= Richard Catling =

British police officer

Sir Richard Charles Catling CMG, OBE, KPM (22 August 1912 - 22 March 2005) was a British police officer who rose to the rank of Commissioner of Police in Kenya from 1954 to 1963.

Catling was previously an officer with the Palestine Police from 1935 until the British pulled out of the country in 1948, rising to the rank of assistant inspector-general of the CID in Jerusalem. After that, he went on to play a role in countering insurgencies in Malaya and Kenya.

==Early life==
Catling was born in Suffolk into a family of butchers and farmers. He attended grammar school in Bungay, then joined a London textile company.

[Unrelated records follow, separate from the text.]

(* ===== verification/SpinLock.v ===== *)
(** * Spin locks

    Model of [SpinLock] of [crates/kernel/ov6_kernel/src/sync/spin_lock.rs] and of the interrupt nesting of
    [interrupt/mod.rs], at the granularity of the single accesses to the flag and the owner of a lock: any number of
    CPUs take and release any number of locks, and their accesses interleave in every order.

    A CPU that has a lock may drop its guards in any order.  Interrupt handlers run on their CPU with interrupts
    disabled; they are part of what the CPU does. *)

From stdpp Require Import base list ssreflect.
From S2P Require Import Prelude.

Definition NCPU : Z := 8.

(** [locked] and [cpuid] of a lock; [None] is [INVALID_CPUID]. *)
Record Lock : Type := {
  locked : bool;
  owner : option nat;
}.
(** Where a CPU is in [lock], [try_lock] or the drop of a guard. *)
Inductive LockPc : Type :=
  | Run
  | Spin (l : nat) (try : bool)   (* before [locked.swap(true)] *)
  | Got (l : nat)                 (* before [cpuid = id()] *)
  | Failed                        (* [try_lock] returns [Locked], drops the interrupt guard *)
  | Unowned (l : nat)             (* before [locked.store(false)] *)
  | Released.                     (* before [pop_disabled] *)
(** A CPU: [sstatus.SIE], its [CpuState], and the guards it has. *)
Record CpuState : Type := {
  sie : bool;
  push_depth : Z;
  int_enabled : bool;
  pc : LockPc;
  held : list nat;
}.
Record Machine : Type := {
  locks : nat → Lock;
  cpus : nat → CpuState;
}.
Lemma pipe_turn_wp k p :
  pipe_call_ok k → pipe_ok p →
  wp (pipe_turn k) (λ t l, pipe_ok (lk_data l) ∧ queue_turn k (queue_of p) = (t, queue_of (lk_data l), lk_notified l)) {| lk_data := p; lk_notified := [] |}.
Proof.
  intros Hk Hp. destruct k as [src n|len|writable]; simpl pipe_turn.
  - rw /pipe_write. apply wp_bind. eapply wp_mono; [exact (pipe_write_loop_wp src n p Hk Hp)|]. intros r l (m & Hw & Hr).
    pose proof Hw as (Hm & Hok & Hopen & Hq). destruct r as [t|m'].
    + wp_steps. split; [done|]. destruct Hr as [Hlt [(-> & -> & Hro & Hfull)|(-> & -> & Hro & ->)]]; [by apply queue_write_full|].
      destruct Hk as [Hlen Hn]. assert (n = 0) as -> by lia. rewrite /= Hro (proj2 (Z.leb_gt _ 0)) //= Hq /= app_nil_r. done.
    + destruct Hr as (-> & Hno & Hstop). apply wp_bind, turn_notify_wp. wp_steps. split; [done|]. rewrite Hno. by apply queue_write_stop.
  - rw /pipe_read. apply wp_bind, wp_gets. simpl. rewrite empty_spec //. destruct (bool_decide (queue p = []) && p_write_open p) eqn:E.
    + wp_steps. done.
    + apply wp_bind. eapply wp_mono; [exact (pipe_read_loop_wp len p Hk Hp)|]. intros dst l (-> & Hok & Hq & Hno). apply wp_bind, turn_notify_wp. wp_steps.
      by rewrite Hq Hno.
  - rw /pipe_close. apply wp_bind, on_data_modify_wp, wp_bind, turn_notify_wp. wp_steps. by destruct writable.
Qed.

(** ** Pipes as monitors *)

(** A reader waits for bytes while the write end is open, a writer for room while the read end is. *)
Definition pipe_blocked (c : PipeCond) (q : Queue) : Prop :=
  match c with
  | ReaderCond => q_bytes q = [] ∧ q_write_open q = true
  | WriterCond => Z.of_nat (length (q_bytes q)) = PIPE_SIZE ∧ q_read_open q = true
  end.
Lemma queue_write_blocked src n q :
  pipe_call_ok (PipeWrite src n) → Z.of_nat (length (q_bytes q)) ≤ PIPE_SIZE → q_read_open q = true →
  let new := take (Z.to_nat PIPE_SIZE - length (q_bytes q)) (drop (Z.to_nat n) src) in
  (pipe_blocked WriterCond q → pipe_blocked WriterCond (with_bytes (q_bytes q ++ new) q)) ∧
  (n + Z.of_nat (length new) < Z.of_nat (length src) →
   pipe_blocked WriterCond (with_bytes (q_bytes q ++ new) q) ∧ pipe_call_ok (PipeWrite src (n + Z.of_nat (length new)))).
Proof.
  intros [Hlen Hn] Hq Hro new. rewrite /pipe_blocked /= length_app Hro. subst new. rewrite !length_take !length_drop.
  rewrite /PIPE_SIZE in Hq |- *. split; [intros [? _]; split; [lia|done]|]. intros Hlt. split; [split; [lia|done]|]. lia.
Qed.
Lemma queue_turn_blocked k q :
  pipe_call_ok k → Z.of_nat (length (q_bytes q)) ≤ PIPE_SIZE →
  (∀ c, pipe_blocked c q → c ∈ (queue_turn k q).2 ∨ pipe_blocked c (queue_turn k q).1.2) ∧
  match (queue_turn k q).1.1 with Return _ => True | Wait c _ k' => pipe_blocked c (queue_turn k q).1.2 ∧ pipe_call_ok k' end.
Proof.
  intros Hk Hq. destruct k as [src n|len|writable]; simpl queue_turn.
  - case_match; [by split; [auto|]|]. destruct (q_read_open q) eqn:Hro; simpl; [|case_match; by split; [auto|]].
    destruct (queue_write_blocked src n q Hk Hq Hro) as [H1 H2]. split.
    + intros [] Hb; [left; by apply list_elem_of_singleton|right; by apply H1].
    + destruct (Z.leb_spec (Z.of_nat (length src)) (n + Z.of_nat (length (take (Z.to_nat PIPE_SIZE - length (q_bytes q)) (drop (Z.to_nat n) src))))); [done|].
      by apply H2.
  - destruct (bool_decide (q_bytes q = []) && q_write_open q) eqn:E; simpl.
    + apply andb_true_iff in E as [He%bool_decide_eq_true ?]. by split; [auto|].
    + split; [|done]. intros [] Hb; [|left; by apply list_elem_of_singleton]. destruct Hb as [He Hwo].
      by rewrite He Hwo bool_decide_eq_true_2 in E.
  - split; [|done]. intros [] [H1 H2]; destruct writable; simpl; try (left; by apply list_elem_of_singleton); by right.
Qed.

(** The history of a pipe: the bytes that were written and read, in this order. *)
Record History : Type := {
  h_sent : list byte;
  h_got : list byte;
}.
Definition record_turn (k : PipeCall) (t : PipeTurn) (h : History) : History :=
  match k, t with
  | PipeWrite src n, Return (Written (Ok m)) | PipeWrite src n, Wait _ _ (PipeWrite _ m) =>
      {| h_sent := h_sent h ++ slice (Z.to_nat n) (Z.to_nat (m - n)) src; h_got := h_got h |}
  | PipeRead _, Return (BytesRead (Ok dst)) => {| h_sent := h_sent h; h_got := h_got h ++ dst |}
  | _, _ => h
  end.
Definition recorded_turn (k : PipeCall) : M (Locked (PipeDataLocked * History) PipeCond) PipeTurn := λ l,
  match pipe_turn k {| lk_data := (lk_data l).1; lk_notified := lk_notified l |} with
  | Ret t l' => Ret t {| lk_data := (lk_data l', record_turn k t (lk_data l).2); lk_notified := lk_notified l' |}
  | Panic => Panic
  end.

(** The history and the queue fit. *)
Definition history_ok (d : PipeDataLocked * History) : Prop := pipe_ok d.1 ∧ h_sent d.2 = h_got d.2 ++ queue d.1.

Lemma record_turn_ok k q h :
  pipe_call_ok k → h_sent h = h_got h ++ q_bytes q →
  h_sent (record_turn k (queue_turn k q).1.1 h) = h_got (record_turn k (queue_turn k q).1.1 h) ++ q_bytes (queue_turn k q).1.2.
Proof.
  intros Hk Hh. destruct k as [src n|len|writable]; simpl queue_turn.
  - assert (∀ m, h_sent h ++ slice (Z.to_nat n) (Z.to_nat (m - m)) src = h_got h ++ q_bytes q) as Hnone.
    { intros m. by rewrite Z.sub_diag /slice /= app_nil_r. }
    destruct (Z.of_nat (length src) <=? n); [apply Hnone|].
    destruct (q_read_open q); cbn [negb]; [|destruct (0 <? n); [apply Hnone|done]]. cbn [fst snd].
    set (new := take _ _). assert (slice (Z.to_nat n) (Z.to_nat (n + Z.of_nat (length new) - n)) src = new) as Hnew.
    { replace (n + Z.of_nat (length new) - n) with (Z.of_nat (length new)) by lia. rewrite /slice Nat2Z.id /new length_take -take_take.
      by rewrite (take_ge (drop _ _)). }
    assert (h_sent h ++ slice (Z.to_nat n) (Z.to_nat (n + Z.of_nat (length new) - n)) src = h_got h ++ q_bytes q ++ new) as Hadd by by rewrite Hnew Hh app_assoc.
    by destruct (Z.of_nat (length src) <=? n + Z.of_nat (length new)).
  - destruct (bool_decide _ && _); simpl; [done|]. by rewrite Hh -app_assoc take_drop.
  - done.
Qed.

Finding his job dull, he was on his way home by train one day in 1935, when he spotted an old friend standing on a station platform. His friend pointed out a poster calling for volunteers to join the Palestine Police. Catling crossed the platform and volunteered.

==Career==
===Palestine===
Catling joined the political branch of the CID in Jerusalem in 1936 and rose to the rank of assistant inspector-general CID in 1945, was awarded the Kings Police Medal, and held his post until the British withdrawal in 1948.

===Malaysia===
He then joined the Malay Police, helping deal with the Communist insurgency and being awarded the OBE in 1951. He took home leave in 1952 to marry Mary Joan Lewis (who predeceased him).

===Kenya===
In 1954, he became Commissioner of Police in Kenya, during the Mau Mau rebellion. Shortly after his appointment, he visited Jomo Kenyatta in jail, hoping to understand the basis for Kikuyu discontent. They got on well, and Kenyatta kept Catling on as Inspector-General of Police for a year after he came to power. He was appointed CMG for his services to Kenya in 1956.

===Retirement===
He was knighted on his retirement as Inspector-General of Police in 1964, and was made a Freeman of the City of London in 1979.